In response to the latest tragedies Russia has enforced on Ukraine, Parliament has expediated the passing of legislation that provides the U.K government with wider powers to enforce sanctions against Russian oligarchs. On 15 March 2022, the Economic Crime (Transparency and Enforcement) Bill (“The Bill”) received Royal Assent.
One of the primary notions behind The Bill is to establish a register of overseas ownership of land and property in the United Kingdom. Furthermore, The Bill will introduce sanctions and penalties for those avoiding or omitting details from the registrar, the aim seems to be to uncover the true proprietors of vast wealth roaming throughout the country. With much of the country’s fortune being held by overseas shell companies, with a suspected link to Russian oligarchs, the government have decided now is the time to push back on anonymous foreign monopolisers.
The thought behind the register is to uncover money laundering experts and take down senior mob bosses although, a simple register is questionably not powerful enough to do so. Without a backing of investigations and appropriate identity checks in place, it is likely the powerful enigmatic oligarchs shall find a loophole to continue their dealings. Furthermore, the new rules provide six months for overseas companies to adhere however like a chess game, your opponent is always thinking three steps ahead.
The Bill also tackles Unexplained Wealth Orders and provides further support to the National Crime Agency (‘NCA’) with enhancing its asset recovery powers. The Bill also aims to minimise the hefty legal fees the U.K. taxpayer affords each time the NCA attempts to prosecute someone with a suspected illegitimate source of wealth.

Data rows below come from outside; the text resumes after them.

(** On a spec whose columns are mappings from field names to strings
    (and whose keys and order are lists of strings), every run of the table
    module ends in [exit_json] or [fail_json]: no exception escapes.  It
    runs [cqlsh] at most twice: never before the validation passed, then
    for the listing, then for at most one statement, which is the [CREATE
    TABLE] it built when the table is wanted and [DROP TABLE name;] when it
    is not. *)
Theorem table_main_always_reports (p : params) (w : World store) :
  exists w' r,
    main popen p w = (w', Exit r)
    /\ (w_calls w' = w_calls w
        \/ w_calls w' = w_calls w ++ [tables_argv p]
        \/ exists cmd,
             w_calls w' = w_calls w ++ [tables_argv p; statement_argv p cmd]
             /\ ((state p = present /\ create_statement p = inl cmd)
                 \/ (state p = absent /\ cmd = drop_statement p))).
Proof.
  destruct (validate_columns (columns p)) as [|e errors] eqn:Hvalid.
  2:{ exists w. eexists. split; [|left; reflexivity].
      unfold main, bind. rewrite Hvalid. reflexivity. }
  destruct (table_already_exists_cases p w)
    as (s1 & r1 & Hp1 & [[Hr1 Hrun]|[Hr1 Hrun]]).
  { eexists. eexists. split.
    - unfold main, bind, try_except_else. rewrite Hvalid.
      cbn [List.length Nat.ltb Nat.leb ret]. rewrite Hrun. reflexivity.
    - right; left; reflexivity. }
  destruct (PyString.mem (name p) (PyString.split (stdout r1))) eqn:Hmem;
    destruct (state p) eqn:Hstate.
  - eexists. eexists. split.
    + rewrite (table_in_desired_state_untouched_aux p w s1 r1 Hvalid Hp1 Hr1);
        [reflexivity|now rewrite Hstate].
    + right; left; reflexivity.
  - destruct (popen s1 (statement_argv p (drop_statement p)))
      as [s2 r2] eqn:Hp2.
    pose proof (table_drop_path_aux p w s1 s2 r1 r2 Hstate Hvalid Hp1 Hr1
                  Hmem Hp2) as Hmain.
    destruct (returncode r2 =? 0)%Z; eexists; eexists;
      (split; [exact Hmain|]); right; right; exists (drop_statement p);
      (split; [reflexivity|right; now split]).
  - destruct (valid_columns_render (columns p) Hvalid) as [rendered Hrender].
    assert (Hcmd : exists cmd, create_statement p = inl cmd).
    { unfold create_statement, create_table_cmd. rewrite Hrender.
      destruct (order_by p) as [[|c cs]|]; eauto. }
    destruct Hcmd as [cmd Hcmd].
    destruct (popen s1 (statement_argv p cmd)) as [s2 r2] eqn:Hp2.
    pose proof (table_create_path_aux p w s1 s2 r1 r2 cmd Hstate Hcmd Hp1 Hr1
                  Hmem Hp2) as Hmain.
    destruct (returncode r2 =? 0)%Z; eexists; eexists;
      (split; [exact Hmain|]); right; right; exists cmd;
      (split; [reflexivity|left; now split]).
  - eexists. eexists. split.
    + rewrite (table_in_desired_state_untouched_aux p w s1 r1 Hvalid Hp1 Hr1);
        [reflexivity|now rewrite Hstate].
    + right; left; reflexivity.
Qed.

End TableRuns.

Lemma table_listing_failure_reported_witness :
  cassandra_table.main Fixtures.refusing_popen Fixtures.events_spec
    (initial_world tt)
  = (mkWorld tt [Notions.tables_argv Fixtures.events_spec] [] [] 1,
     Exit (FailJson
             (PyExc (mkExc 0 Exception
                       "Bad returncode: 1; Error: connection refused")))).
Proof.
  apply (table_listing_failure_reported Fixtures.refusing_popen
           Fixtures.events_spec (initial_world tt) tt
           (Fixtures.failed 1 "connection refused")).
  - reflexivity.
  - reflexivity.
  - discriminate.
Defined.

Lemma table_in_desired_state_untouched_witness :
  cassandra_table.main Fixtures.tables_popen Fixtures.events_spec
    (initial_world ["events"])
  = (mkWorld ["events"] [Notions.tables_argv Fixtures.events_spec] [] [] 0,
     Exit (ExitJson false)).
Proof.
  apply (table_in_desired_state_untouched Fixtures.tables_popen
           Fixtures.events_spec (initial_world ["events"]) ["events"]
           (Fixtures.ok (Fixtures.nl ++ "events" ++ Fixtures.nl ++ Fixtures.nl))).
  - reflexivity.
  - reflexivity.
  - reflexivity.
  - reflexivity.
Defined.

Lemma table_create_path_witness :
  cassandra_table.main Fixtures.tables_popen Fixtures.events_spec
    (initial_world [])
  = (mkWorld ["events"]
       [ Notions.tables_argv Fixtures.events_spec;
         Notions.statement_argv Fixtures.events_spec
           Fixtures.events_statement_built ]
       [] [] 0,
     Exit (ExitJson true)).
Proof.
  apply (table_create_path Fixtures.tables_popen Fixtures.events_spec
           (initial_world []) [] ["events"]
           (Fixtures.ok (Fixtures.nl ++ "" ++ Fixtures.nl ++ Fixtures.nl))
           (Fixtures.ok "") Fixtures.events_statement_built).
  - reflexivity.
  - reflexivity.
  - reflexivity.
  - reflexivity.
  - reflexivity.
  - reflexivity.
Defined.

The Bill is also looking to call professionals such as lawyers and accountants to a higher standard and to hold them accountable if the ultimate beneficial owner fails to be registered. The additional weight on legal advisors to do their own investigations is undoubtedly going to ruffle some feathers in the legal world.
For further information on this topic or on any other legal area, please contact John Szepietowski or Kay Stewart at Audley Chaucer Solicitors on 01372 303444 or email email@example.com or visit our Linkedin page.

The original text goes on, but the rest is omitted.